Land Use. El Salvador is 21,040 square km, slightly smaller than New Jersey. In terms of land use (Table 1), FAO classifies 81.3% of the country's land areas as agricultural. Of the total agricultural area, 47.1% is classsified as permanent pasture, 38% as arable, and 14.8% as permanent crop area.

Primary Crops. During the period 2000-2004, 681,271 ha were planted to primary crops (Table 2). Ten crops accounted for 93.6% of the country's harvested area--maize (259,137 ha, 35.6% of harvested area), followed by green coffee (161,443 ha, 22.2%), sorghum (83,957 ha, 11.5%), dry beans (83,702 ha, 11.5%), sugar cane (60,818 ha, 8.4%), sesame seeds (10,480 ha, 1.4%), bananas (6,000 ha, 0.8%), paddy rice (5,542 ha, 0.8%), oranges (5,191 ha, 0.7%), and olives (5,000 ha, 0.7%).

Bean Farming Systems
Beans are grown through El Salvador in three planting seasons, the Primera, the Postrera and the Apante. In the Primera (end of May to beginning of August), 15% of the harvested area is planted. In the Postrera (end of August to middle of November), 80% of the harvested area is planted. In the Apante (end of November to end of February), 5% of the harvested area is planted. Approximately 90% of the beans are planted on hillsides while 10% are planted on valleys. During the Primera, beans are planted as monocrop (33%) and associated (67%). In the Postrera, 100% of the beans are planted as relay crop (or take over, possible with corn) contrary to the Apante where 100% of the beans are planted as monocrop.

Trends in Bean Production, Harvested Area and Yields
Production
. During the past decade (1995-2004), total bean production averaged 68,436 mt (Figure 1, Table 3). While the bean production increased at an annual rate of 5.8%/year during the decade (mean of 1995-98 vs. 2002-2004), production varied greatly from-year-to-year--ranging from 46,603 mt (1998) to 84,298 mt (2004), with a CV of 19%.

Harvested Area. During the decade, the bean harvested area averaged 78,227 ha (Figure 1, Table 3). While the bean harvested areas increased at an annual rate of 2.3%/year, the harvested areas varied greatly from year-to-year--ranging from 60,620 ha (1995) to 86,000 ha (2004), with a CV of 11%.

Yields. During the decade, bean yields increased at an annual rate of 3.4%/year (Figure 2, Table 3). While yields averaged 872 kg/ha, they varied greatly from year-to-year--ranging from 597 kg/ha (1998) to 993 kg/ha (2002), with a CV of 13%.

Bean Market Classes
In El Salvador, both small red and black beans are grown through the country. Small red beans account for an estimated 90% of annual production while black beans account for an estimated 10% of annual production. Among the small red beans, landraces are the most preferred (55% of annual production).

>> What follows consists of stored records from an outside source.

(* ===== verification/ClusterPolicyPass.v ===== *)
(** * The cluster-policy pass

    Models the reconciler of npuclusterpolicy_controller.go, npuclusterpolicy_advertise.go,
    dra_driver.go, dcgm_exporter.go and vendoroperator_*.go over an API that may answer
    anything.  The policy of the Go code is one object that the pass changes and that an
    update refreshes; here every step that can change it answers with it. *)

From S2P Require Import Prelude GoStrings GoTime GoText Naming ApiTypes PolicyTypes HealthController IntentResources IntentSnapshot UpgradeTypes UpgradeNode PartitionTypes Quiescer SharingConfig RngdBackend PartitionPass PodSpec ClusterPolicy DevicePlugins DraDriver.

(** ** The API *)

Record ServiceAccount := mkServiceAccount {
  Sa_Namespace : string; Sa_Name : string; Sa_Annotations : gmap string string; Sa_ImagePullSecrets : list string;
}.
Record KNamespace := mkNamespace { Kn_Name : string; Kn_Labels : gmap string string; Kn_Annotations : gmap string string }.
Record ClusterRole := mkClusterRole { Cr_Name : string; Cr_Annotations : gmap string string; Cr_Rules : list PolicyRule }.
(** A subject: kind, name, namespace. *)
Record ClusterRoleBinding := mkBinding {
  Crb_Name : string; Crb_Annotations : gmap string string; Crb_Role : string; Crb_Subjects : list (string * string * string);
}.
#[export] Instance PolicyRule_eq_dec : EqDecision PolicyRule.
Proof. solve_decision. Defined.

Domestic Bean Marketing Channels

Trends in Bean Prices

Bean Consumption

 

Value-Added Bean Products

International Trade in Beans
El Salvador import and export beans but its imports are far higher than its exports. During the period 1999-2004, exports averaged about 2,867 mt (CV=18%), while imports averaged 18,378 mt (CV=32%) (Figure 3, Table 4). Over the period, imports averaged about 24% of production and exports averaged about 4% of production (Figure 4).

Import Partners. During 1999-2004, El Salvador imported the largest share of its bean imports from Nicaragua (57.4%), followed by Honduras (38.9%), and Guatemala (2.7%) (Figure 5, Table 5).

Export Partners. During 1999-2004, El Salvador exported the largest share of its bean exports to the U.S. (65.5%), followed by Nicaragua (25.5%), and Honduras (4.8%) (Figure 6, Table 6).

Bean Research
Research Centers. The breeding program in El Salvador, Centro Nacional de Tecnología Agropecuaria y Forestal (CENTA), is mainly focused on helping small farmers (< 1 ha), farmers that produce on hillsides, farmers that apply low levels of purchased inputs to their fields, and farmers that produce in the Apante season. Medium (4-5 ha) farmers are also considered by the research program while less importance is given to big farmers or farmers that produce on valleys and using high levels of purchased inputs in their production.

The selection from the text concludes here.